■ **Exercise description**
Each entry below has to be written out again without any change.

******

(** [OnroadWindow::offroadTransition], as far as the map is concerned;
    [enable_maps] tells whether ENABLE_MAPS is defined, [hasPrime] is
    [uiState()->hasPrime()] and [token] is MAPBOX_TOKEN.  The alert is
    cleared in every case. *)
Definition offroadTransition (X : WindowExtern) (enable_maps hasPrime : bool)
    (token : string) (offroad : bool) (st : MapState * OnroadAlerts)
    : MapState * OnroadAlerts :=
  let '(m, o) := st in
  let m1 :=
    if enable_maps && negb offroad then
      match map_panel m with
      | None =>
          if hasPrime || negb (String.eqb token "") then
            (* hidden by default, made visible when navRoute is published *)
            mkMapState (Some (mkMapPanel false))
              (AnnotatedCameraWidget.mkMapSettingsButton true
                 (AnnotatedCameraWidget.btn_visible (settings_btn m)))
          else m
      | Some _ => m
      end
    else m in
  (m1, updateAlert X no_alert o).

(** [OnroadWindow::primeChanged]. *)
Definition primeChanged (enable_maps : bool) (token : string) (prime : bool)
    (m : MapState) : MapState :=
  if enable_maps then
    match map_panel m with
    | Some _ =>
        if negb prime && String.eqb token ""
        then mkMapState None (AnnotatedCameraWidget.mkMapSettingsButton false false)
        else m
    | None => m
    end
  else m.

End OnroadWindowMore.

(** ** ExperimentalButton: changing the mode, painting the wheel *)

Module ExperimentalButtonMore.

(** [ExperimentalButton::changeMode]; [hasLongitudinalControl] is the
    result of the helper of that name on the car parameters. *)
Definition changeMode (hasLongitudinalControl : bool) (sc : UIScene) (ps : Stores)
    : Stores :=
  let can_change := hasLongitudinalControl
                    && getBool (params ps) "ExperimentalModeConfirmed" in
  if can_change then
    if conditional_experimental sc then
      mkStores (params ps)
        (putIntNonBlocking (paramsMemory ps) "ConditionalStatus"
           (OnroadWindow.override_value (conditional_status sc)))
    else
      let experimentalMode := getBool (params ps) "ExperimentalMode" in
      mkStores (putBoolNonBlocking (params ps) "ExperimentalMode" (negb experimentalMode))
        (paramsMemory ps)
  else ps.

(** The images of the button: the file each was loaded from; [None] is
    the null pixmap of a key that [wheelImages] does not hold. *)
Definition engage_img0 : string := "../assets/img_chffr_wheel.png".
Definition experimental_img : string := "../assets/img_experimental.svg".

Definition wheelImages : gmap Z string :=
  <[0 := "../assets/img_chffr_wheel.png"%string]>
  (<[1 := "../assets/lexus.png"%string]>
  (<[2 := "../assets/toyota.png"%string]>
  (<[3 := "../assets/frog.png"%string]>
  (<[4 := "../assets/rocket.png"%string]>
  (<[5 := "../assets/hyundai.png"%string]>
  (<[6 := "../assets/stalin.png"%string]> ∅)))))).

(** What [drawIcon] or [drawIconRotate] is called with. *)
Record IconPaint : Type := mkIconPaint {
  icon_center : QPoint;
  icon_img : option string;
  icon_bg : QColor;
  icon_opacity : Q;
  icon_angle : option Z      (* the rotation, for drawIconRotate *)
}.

******

■ **Solution for this exercise**
(** [OnroadWindow::offroadTransition], as far as the map is concerned;
    [enable_maps] tells whether ENABLE_MAPS is defined, [hasPrime] is
    [uiState()->hasPrime()] and [token] is MAPBOX_TOKEN.  The alert is
    cleared in every case. *)
Definition offroadTransition (X : WindowExtern) (enable_maps hasPrime : bool)
    (token : string) (offroad : bool) (st : MapState * OnroadAlerts)
    : MapState * OnroadAlerts :=
  let '(m, o) := st in
  let m1 :=
    if enable_maps && negb offroad then
      match map_panel m with
      | None =>
          if hasPrime || negb (String.eqb token "") then
            (* hidden by default, made visible when navRoute is published *)
            mkMapState (Some (mkMapPanel false))
              (AnnotatedCameraWidget.mkMapSettingsButton true
                 (AnnotatedCameraWidget.btn_visible (settings_btn m)))
          else m
      | Some _ => m
      end
    else m in
  (m1, updateAlert X no_alert o).

(** [OnroadWindow::primeChanged]. *)
Definition primeChanged (enable_maps : bool) (token : string) (prime : bool)
    (m : MapState) : MapState :=
  if enable_maps then
    match map_panel m with
    | Some _ =>
        if negb prime && String.eqb token ""
        then mkMapState None (AnnotatedCameraWidget.mkMapSettingsButton false false)
        else m
    | None => m
    end
  else m.

End OnroadWindowMore.

(** ** ExperimentalButton: changing the mode, painting the wheel *)

Module ExperimentalButtonMore.

(** [ExperimentalButton::changeMode]; [hasLongitudinalControl] is the
    result of the helper of that name on the car parameters. *)
Definition changeMode (hasLongitudinalControl : bool) (sc : UIScene) (ps : Stores)
    : Stores :=
  let can_change := hasLongitudinalControl
                    && getBool (params ps) "ExperimentalModeConfirmed" in
  if can_change then
    if conditional_experimental sc then
      mkStores (params ps)
        (putIntNonBlocking (paramsMemory ps) "ConditionalStatus"
           (OnroadWindow.override_value (conditional_status sc)))
    else
      let experimentalMode := getBool (params ps) "ExperimentalMode" in
      mkStores (putBoolNonBlocking (params ps) "ExperimentalMode" (negb experimentalMode))
        (paramsMemory ps)
  else ps.

(** The images of the button: the file each was loaded from; [None] is
    the null pixmap of a key that [wheelImages] does not hold. *)
Definition engage_img0 : string := "../assets/img_chffr_wheel.png".
Definition experimental_img : string := "../assets/img_experimental.svg".

Definition wheelImages : gmap Z string :=
  <[0 := "../assets/img_chffr_wheel.png"%string]>
  (<[1 := "../assets/lexus.png"%string]>
  (<[2 := "../assets/toyota.png"%string]>
  (<[3 := "../assets/frog.png"%string]>
  (<[4 := "../assets/rocket.png"%string]>
  (<[5 := "../assets/hyundai.png"%string]>
  (<[6 := "../assets/stalin.png"%string]> ∅)))))).

(** What [drawIcon] or [drawIconRotate] is called with. *)
Record IconPaint : Type := mkIconPaint {
  icon_center : QPoint;
  icon_img : option string;
  icon_bg : QColor;
  icon_opacity : Q;
  icon_angle : option Z      (* the rotation, for drawIconRotate *)
}.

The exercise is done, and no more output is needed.